Project: MycalCOFI
The MycalCOFI dataset is a variation of the CalCOFI (California Cooperative Oceanic Fisheries Investigations) dataset, which contains oceanographic measurements collected off the coast of California from 1949 to 2016.
Each sample includes the date and geographic position (latitude and longitude) of the measurement, the depth, the water temperature, and the salinity. From these original variables, additional features have been derived with oceanographic significance: an approximation of water density, the season of the year, the approximate distance to the Californian coastline, and a coastal upwelling index.
The target variable is the water mass, a category that classifies each sample into four types: Pacific Subtropical (warm and saline waters from the south), Pacific Subarctic (cold and less saline waters from the north), Upwelling (coastal upwelling, characterized by cold and less saline waters), and Deep Water (cold and saline waters). This classification is based on temperature and salinity values following the classical T-S diagram from physical oceanography.
Data Preparation:
Load
mycalcofi_train.csvandmycalcofi_test.csvand perform an initial exploration of the training dataset.Data normalization.
Classifiers with scikit-learn:
Use at least three of the classifiers seen in block 1. One of them must be xGBoost.
For each classifier. Find the best hyperparameter configuration automatically using GridSearchCV with k-folding on the training set. Evaluate the best model obtained on the test set.

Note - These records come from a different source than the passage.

(** * Branch-to-Amplitude webhook translator

    A shallow embedding of [src/pages/api/branch-to-amplitude.ts] and the
    properties its specification states about it.

    The source file comes in two revisions.  The first one sends the identify
    record and the attribution event in a single [/2/httpapi] call and scans
    the identity mapping case-insensitively; it is embedded in [Module
    Unified].  The second one sends two calls ([/identify], then
    [/2/httpapi]) and reads [idfa], [idfv], [adid] in a fixed order; it is
    embedded in [Module TwoCall].  [toMillis], [normalizeEventType] and
    [buildInsertId] are literally the same in both revisions and are embedded
    once.

    Conventions of the embedding:
    - a request body is an arbitrary JSON value ([Js.value]); nothing is
      assumed about the presence or the type of a field;
    - an object is the list of its own properties in enumeration order (the
      order of [Object.keys]); a well-formed object has no repeated key;
    - a number is a binary64 floating-point value ([spec_float]);
    - a string is the sequence of bytes of its UTF-8 encoding, a surrogate
      that has no partner being written like any other code point of three
      bytes; a character of code [c] below 128 is the single byte [c];
    - the letters A to Z and a to z change case as written here; the case
      mapping of every other character is the engine's Unicode table, an input
      of an invocation like the clock;
    - [Date.now], [Date.parse] and the outbound [fetch] belong to the host and
      are inputs of an invocation; an exception is an explicit [Throw];
    - [console.log] is not modelled. *)

From Stdlib Require Import ZArith List String Ascii Bool Lia.
From Stdlib Require Import Floats.SpecFloat.
From Stdlib Require Import DecimalString.
Import ListNotations.

Open Scope string_scope.
Open Scope Z_scope.

(** ** Strings *)

Module JsString.

Definition code (c : ascii) : Z := Z.of_nat (nat_of_ascii c).
Definition chr (z : Z) : ascii := ascii_of_nat (Z.to_nat z).

Definition is_upper (c : ascii) : bool := (65 <=? code c) && (code c <=? 90).
Definition is_lower (c : ascii) : bool := (97 <=? code c) && (code c <=? 122).
Definition is_digit (c : ascii) : bool := (48 <=? code c) && (code c <=? 57).

Definition lower_char (c : ascii) : ascii :=
  if is_upper c then chr (code c + 32) else c.
Definition upper_char (c : ascii) : ascii :=
  if is_lower c then chr (code c - 32) else c.

Fixpoint map_string (f : ascii -> ascii) (s : string) : string :=
  match s with
  | EmptyString => EmptyString
  | String c r => String (f c) (map_string f r)
  end.

(** What [toLowerCase] and [toUpperCase] do to the letters of ASCII; every
    other byte is left as it is. *)
Definition ascii_lower : string -> string := map_string lower_char.
Definition ascii_upper : string -> string := map_string upper_char.

(** No character beyond U+007F. *)
Fixpoint ascii_only (s : string) : bool :=
  match s with
  | EmptyString => true
  | String c r => (code c <? 128) && ascii_only r
  end.

(** White space and line terminators, as [trim] and the numeric-literal
    grammar understand them, by the length of their encoding:
    TAB, LF, VT, FF, CR, SP; *)
Definition white1 (c : ascii) : bool :=
  ((9 <=? code c) && (code c <=? 13)) || (code c =? 32).

(** U+00A0; *)
Definition white2 (c0 c1 : ascii) : bool :=
  (code c0 =? 194) && (code c1 =? 160).

(** U+1680, U+2000 to U+200A, U+2028, U+2029, U+202F, U+205F, U+3000 and
    U+FEFF. *)
Definition white3 (c0 c1 c2 : ascii) : bool :=
  let x := code c0 in
  let y := code c1 in
  let z := code c2 in
  ((x =? 225) && (y =? 154) && (z =? 128))
  || ((x =? 226) && (y =? 128)
      && (((128 <=? z) && (z <=? 138)) || (z =? 168) || (z =? 169) || (z =? 175)))
  || ((x =? 226) && (y =? 129) && (z =? 159))
  || ((x =? 227) && (y =? 128) && (z =? 128))
  || ((x =? 239) && (y =? 187) && (z =? 191)).

(** What follows the white-space character a text starts with, if it starts
    with one. *)
Definition white_head (s : string) : option string :=
  match s with
  | EmptyString => None
  | String c0 r0 =>
      if white1 c0 then Some r0
      else
        match r0 with
        | EmptyString => None
        | String c1 r1 =>
            if white2 c0 c1 then Some r1
            else
              match r1 with
              | EmptyString => None
              | String c2 r2 => if white3 c0 c1 c2 then Some r2 else None
              end
        end
  end.

Fixpoint trimStart (s : string) : string :=
  match s with
  | EmptyString => s
  | String c0 r0 =>
      if white1 c0 then trimStart r0
      else
        match r0 with
        | EmptyString => s
        | String c1 r1 =>
            if white2 c0 c1 then trimStart r1
            else
              match r1 with
              | EmptyString => s
              | String c2 r2 => if white3 c0 c1 c2 then trimStart r2 else s
              end
        end
  end.

Definition is_empty (s : string) : bool :=
  match s with EmptyString => true | _ => false end.

(** Nothing but white space. *)
Fixpoint blank (s : string) : bool :=
  match s with
  | EmptyString => true
  | String c0 r0 =>
      if white1 c0 then blank r0
      else
        match r0 with
        | EmptyString => false
        | String c1 r1 =>
            if white2 c0 c1 then blank r1
            else
              match r1 with
              | EmptyString => false
              | String c2 r2 => if white3 c0 c1 c2 then blank r2 else false
              end
        end
  end.

(** The text up to the white space it ends with. *)
Fixpoint trimEnd (s : string) : string :=
  match s with
  | EmptyString => EmptyString
  | String c r => if blank s then EmptyString else String c (trimEnd r)
  end.

(** [String.prototype.trim]. *)
Definition trim (s : string) : string := trimEnd (trimStart s).

(** A surrogate without a partner: U+D800 to U+DFFF, written ED A0..BF xx. *)
Definition is_surrogate (c0 c1 : ascii) : bool :=
  (code c0 =? 237) && (160 <=? code c1).

Definition three_bytes (x y z : Z) : string :=
  String (chr x) (String (chr y) (String (chr z) EmptyString)).

Definition surrogate (u : Z) : string :=
  three_bytes 237 (128 + (u / 64) mod 64) (128 + u mod 64).

(** The two surrogates of a character beyond U+FFFF, given its four bytes. *)
Definition surrogates (c0 c1 c2 c3 : ascii) : list string :=
  let point := (code c0 mod 8) * 262144 + (code c1 mod 64) * 4096
               + (code c2 mod 64) * 64 + code c3 mod 64 - 65536 in
  [surrogate (55296 + point / 1024); surrogate (56320 + point mod 1024)].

See if you can obtain best results removing or transforming features.
Discuss the evaluation metrics.
MLP with scikit-learn
Implement an MLPClassifier and find the best hyperparameter configuration (architecture) using Grid Search.
Evaluate the best model on the test set.
MLP with PyTorch
Implement an MLP equivalent to scikit-learn using
nn.Sequential.Train the model and save the weights.
Generate an independent block of code that loads the saved model and evaluates the test set without retraining.
Comparison and Conclusions
Build a comparative table with metrics from all models (accuracy, precision, recall and F1-score)
Delivery
The project must be submitted as a Jupyter Notebook (.ipynb) file containing all the code, results, and markdown cells explaining each step and the decisions made. Additionally, a PDF export of the notebook must be included so that the results and visualisations are easily accessible without needing to run the code. Both files must be submitted together.